Margaret L. Schwarze, MD, MPP, FACS, assistant professor of surgery and endowed professor, Morgridge Professorship in Vascular Surgery, division of vascular surgery, University of Wisconsin-Madison, spoke on patient directives, emphasizing that patients and their families should be well-informed about best-case and worst-case consequences of an operation.
“Informed consent doesn’t help us as much as we would like to think it does,” Dr. Schwarze said. “At the end of the day, we don’t provide the information families need to know to make informed decisions.”
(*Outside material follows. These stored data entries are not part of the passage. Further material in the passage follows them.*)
(* ===== verification/DispatchService.v ===== *)
(** * The dispatch of a model call

    internal/modelruntime/dispatch_service.go over the stores of the model runtime
    and the cost gate, with the checks of validation.go, the evidence of
    provider_request.go, the descriptor of provider_adapter.go and the challenges
    of internal/modelidentity/challenge_service.go.

    The catalogs, the evaluators, the key file and the provider adapters are
    collaborators behind interfaces in the source; they are fields of
    [Collaborators].  Between two calls other processes work on the same tables,
    and a call to a store may be lost or its answer may be: [Surroundings].  A
    cancelled context and the timeout of a persist are faults of the calls they
    reach; WatchCancellation acts on the adapter's context and is part of the
    adapter's answer.  The telemetry of a single-shot input goes to tables of its
    own and is left out. *)

From stdpp Require Import base tactics list gmap strings pretty sorting.
From Stdlib Require Import ZArith Lia Ascii.
From S2P Require Import Prelude GoLib TaskDomain Json Database StoreHelpers TaskValidation SpendDB.
From S2P Require Import Pricing CostLedger AgentBudget ProgramBudget CostGate DispatchDB Schema.
From S2P Require Import Normalizer Egress ModelInput Routing InvocationStore Claims PreSend.
From S2P Require Import Outcomes Assignments DispatchMachine.

Local Open Scope string_scope.
Local Open Scope Z_scope.

(** ** Errors *)

(** [Joined] is errors.Join; an error that wraps another with %w is the one it
    wraps. *)
Inductive ServiceError : Type :=
| Runtime (e : DispatchError)
| Spending (e : SpendError)
| AdapterFailed
| DeadlineExceeded
| Panicked
| Joined (first second : ServiceError).

(** The [DispatchResult] and the error of a call that fails. *)
Record Failure : Type := mkFailure {
  failed_Invocation : option Invocation;
  failed_Error : ServiceError }.

Fixpoint spend_error_is (target e : SpendError) : bool :=
  bool_decide (e = target)
  || match e with
     | ErrJoined a b => spend_error_is target a || spend_error_is target b
     | _ => false
     end.

(** ** interfaces.go, modeldispatch/domain.go *)

Inductive PrincipalStatus : Type := PrincipalActive | PrincipalDisabled.

#[export] Instance PrincipalStatus_eq_dec : EqDecision PrincipalStatus.
Proof. solve_decision. Defined.

Record ExecutionPrincipal : Type := mkPrincipal {
  prin_ID : Z;
  prin_PrincipalKey : string;
  prin_DispatchActorRoleID : string;
  prin_Status : PrincipalStatus }.

Record TaskAttemptRef : Type := mkTaskAttemptRef {
  tref_TaskID : Z;
  tref_AttemptID : Z;
  tref_OrganizationID : string;
  tref_OrganizationRevisionID : Z;
  tref_AssignedRoleID : string;
  tref_TaskStatus : string;
  tref_AttemptStatus : string;
  tref_LeaseHolderID : string;
  tref_LeaseExpiresAt : Instant }.

Record OrganizationRef : Type := mkOrganizationRef {
  oref_ID : string;
  oref_RevisionID : Z;
  oref_ModelEgressPolicyHash : string;
  oref_CapabilityMatrixHash : string }.

Record AuthorizationDecision : Type := mkAuthorizationDecision {
  adec_Allowed : bool;
  adec_ReasonCode : string;
  adec_MatrixHash : string }.

(** The fields of [ResolvedBinding] that the dispatch reads. *)
Record DispatchBinding : Type := mkDispatchBinding {
  dbind_Route : ResolvedBinding;
  dbind_ReasoningEffort : string;
  dbind_Capabilities : list string;
  dbind_Active : bool;
  dbind_VersionEnabled : bool;
  dbind_VersionStatus : string;
  dbind_ProviderEnabled : bool;
  dbind_ProviderStatus : string }.

Definition AdapterAvailable : string := "available".

(** [RuntimeConfig]; the fields the claims read are [dcfg_Claims]. *)
Record ServiceConfig : Type := mkServiceConfig {
  dcfg_Enabled : bool;
  dcfg_ExecutionPrincipalKey : string;
  dcfg_ExecutionIdentityEnabled : bool;
  dcfg_ExecutionIdentityKeyFile : string;
  dcfg_MaxResponseBytes : Z;
  dcfg_MaxToolIntents : Z;
  dcfg_Claims : RuntimeConfig }.

(** ** provider_adapter.go *)

Record AdapterDescriptor : Type := mkAdapterDescriptor {
  desc_ProviderID : string;
  desc_AdapterID : string;
  desc_AdapterVersion : Z;
  desc_Transport : string;
  desc_RequestSchemaVersion : string;
  desc_ResponseSchemaVersion : string;
  desc_EndpointFingerprint : string;
  desc_CredentialRefHash : string }.

Definition DescriptorValidate (d : AdapterDescriptor) : result DispatchError unit :=
  let blank s := is_empty (TrimSpace s) in
  check? rejectIf (blank (desc_ProviderID d) || blank (desc_AdapterID d)) ErrRuntimeInvalidRequest in
  check? rejectIf (desc_AdapterVersion d <=? 0) ErrRuntimeInvalidRequest in
  check? rejectIf (negb (bool_decide (desc_Transport d ∈ [TransportHTTP; TransportCLI; TransportFake])))
           ErrRuntimeInvalidRequest in
  check? rejectIf (blank (desc_RequestSchemaVersion d) || blank (desc_ResponseSchemaVersion d))
           ErrRuntimeInvalidRequest in
  rejectIf (negb (validProviderSHA256 (desc_EndpointFingerprint d))
            || negb (validProviderSHA256 (desc_CredentialRefHash d))) ErrRuntimeInvalidRequest.

(** What [AsAdapterError] finds, a phase outside the constants being [None], and
    what errors.Is answers of the error. *)
Record AdapterError : Type := mkAdapterError {
  aerr_Classified : option (option AdapterFailurePhase * ProviderOutcome);
  aerr_Canceled : bool;
  aerr_DeadlineExceeded : bool }.

Record ProviderPreflightRequest : Type := mkPreflightRequest {
  pre_ProviderID : string;
  pre_ProviderModelID : string;
  pre_Deadline : Instant }.

Record CanonicalRequest : Type := mkCanonicalRequest {
  call_InvocationID : Z;
  call_DispatchAttemptID : Z;
  call_OrganizationID : string;
  call_OrganizationRevisionID : Z;
  call_TaskID : Z;
  call_AttemptID : Z;
  call_DispatchActorRoleID : string;
  call_SubjectRoleID : string;
  call_ModelProfileID : string;
  call_ModelProfileVersionID : Z;
  call_ProviderID : string;
  call_ProviderModelID : string;
  call_ProviderIdempotencyKey : string;
  call_ReasoningEffort : string;
  call_ContextSnapshotID : Z;
  call_ContextRenderedHash : string;
  call_RenderedContext : string;
  call_ModelInput : PreparedModelInput;
  call_RequiredCapabilities : list string;
  call_OutputMode : OutputMode;
  call_OutputSchema : string;
  call_MaxOutputTokens : Z;
  call_Temperature : option string;
  call_ThinkingMode : string;
  call_Deadline : Instant }.

Record ProviderAdapter : Type := mkProviderAdapter {
  adapter_ProviderID : string;
  adapter_Descriptor : AdapterDescriptor;
  adapter_Preflight : ProviderPreflightRequest -> option AdapterError;
  adapter_Dispatch : CanonicalRequest -> RawResponse * option AdapterError }.

(** ** The service and what surrounds it *)

(** costgate.Gate: the billing of the providers and the optional resolver. *)
Record CostBudgetGate : Type := mkCostBudgetGate {
  gate_subscribed : string -> bool;
  gate_programs : option (Z -> string -> string -> result SpendError Scope) }.

(** The fields of [DispatchService] behind interfaces.  Each is asked at most
    once in a dispatch, except the clock. *)
Class Collaborators : Type := {
  PrincipalByKey : string -> string -> result DispatchError ExecutionPrincipal;
  PrincipalByID : Z -> result DispatchError ExecutionPrincipal;
  LoadExecutionPrivateKey : string -> result DispatchError string;
  PublicKey : string -> string;
  Sign : string -> string -> string;
  GetTaskAttempt : Z -> Z -> result DispatchError TaskAttemptRef;
  CurrentOrganization : string -> result DispatchError OrganizationRef;
  BindingOfRole : string -> Z -> string -> result DispatchError DispatchBinding;
  CandidateRoute : string -> Z -> string -> result DispatchError DispatchBinding;
  PolicyForRevision : string -> Z -> result DispatchError ResolvedPolicy;
  GetContextSnapshot : Z -> result DispatchError ContextSnapshotRef;
  ValidateContextSnapshot : Z -> result DispatchError unit;
  RenderContextSnapshot : Z -> result DispatchError string;
  EvaluateDispatch : string -> Z -> string -> string -> string
                     -> result DispatchError AuthorizationDecision;
  EvaluateEgress : EvaluationRequest -> EgressDecision * option DispatchError;
  Adapters : string -> option ProviderAdapter;
  ClockNow : nat -> Instant;
  Gate : option CostBudgetGate }.

(** A call arrives and its answer comes back; or it never arrives; or it is
    served and the answer is lost. *)
Inductive Fault (E : Type) : Type :=
| Answered
| Lost (e : E)
| Unacknowledged (e : E).
Arguments Answered {E}.
Arguments Lost {E} e.
Arguments Unacknowledged {E} e.

(** What the other processes do to the tables before the n-th call, and what
    happens to the call. *)
Class Surroundings : Type := {
  others_dispatch : nat -> DispatchWorld -> DispatchWorld;
  others_spend : nat -> SpendWorld -> SpendWorld;
  store_fault : nat -> Fault DispatchError;
  gate_fault : nat -> Fault SpendError }.

Definition faulty {E W A} (f : Fault E) (m : Comp E W A) : Comp E W A := fun w =>
  match f with
  | Answered => m w
  | Lost e => (Err e, w)
  | Unacknowledged e => (Err e, snd (m w))
  end.

(** The calls that leave the service for money or for the provider; a call of the
    provider with the tables at that moment. *)
Inductive DispatchEvent : Type :=
| Reserved (r : CostReservation)
| Reconciled (r : CostReservation) (inputTokens outputTokens : Z)
| Parked (r : CostReservation)
| Consumed (r : CostReservation)
| Released (r : CostReservation)
| Allowed (c : PersistAllowCommand)
| Called (request : CanonicalRequest) (tables : DispatchDB).

(** [sys_settled] is the variable [reservationSettled] of the dispatch. *)
Record Sys : Type := mkSys {
  sys_dispatch : DispatchWorld;
  sys_spend : SpendWorld;
  sys_calls : nat;
  sys_clock : nat;
  sys_settled : bool;
  sys_trace : list DispatchEvent }.

Notation Dispatching := (Comp Failure Sys).

Definition set_dispatch (w : DispatchWorld) (s : Sys) : Sys :=
  mkSys w (sys_spend s) (S (sys_calls s)) (sys_clock s) (sys_settled s) (sys_trace s).
Definition set_spend (w : SpendWorld) (s : Sys) : Sys :=
  mkSys (sys_dispatch s) w (S (sys_calls s)) (sys_clock s) (sys_settled s) (sys_trace s).
Definition set_settled (b : bool) (s : Sys) : Sys :=
  mkSys (sys_dispatch s) (sys_spend s) (sys_calls s) (sys_clock s) b (sys_trace s).
Definition log (e : DispatchEvent) (s : Sys) : Sys :=
  mkSys (sys_dispatch s) (sys_spend s) (sys_calls s) (sys_clock s) (sys_settled s)
    (sys_trace s ++ [e])%list.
Surgeons often are trained to think that a worst-case situation involves a patient dying in the OR—a relatively rare event these days. “A worst-case scenario is a patient who has complication after complication and the family decides to withdraw life support,” Dr. Schwarze said.
To avoid these situations, Dr. Schwarze recommended that surgeons provide patients and their caregivers with a more comprehensive snapshot of what the patient will experience given their health status preoperatively. “Set the stage,” she said. “Break the bad news. It’s important to say, ‘I’m worried,’” about the outcome of a procedure.
Dr. Schwarze also suggested using a graphic aid to show the best-case and worst-case scenarios for an operation versus of comfort care. Then, “tell a story,” about previous experiences with patients. Finally, elicit the preferences of patients and their families. Ask them, “‘What is important to you?’” she said. “Make recommendations based on patient values.”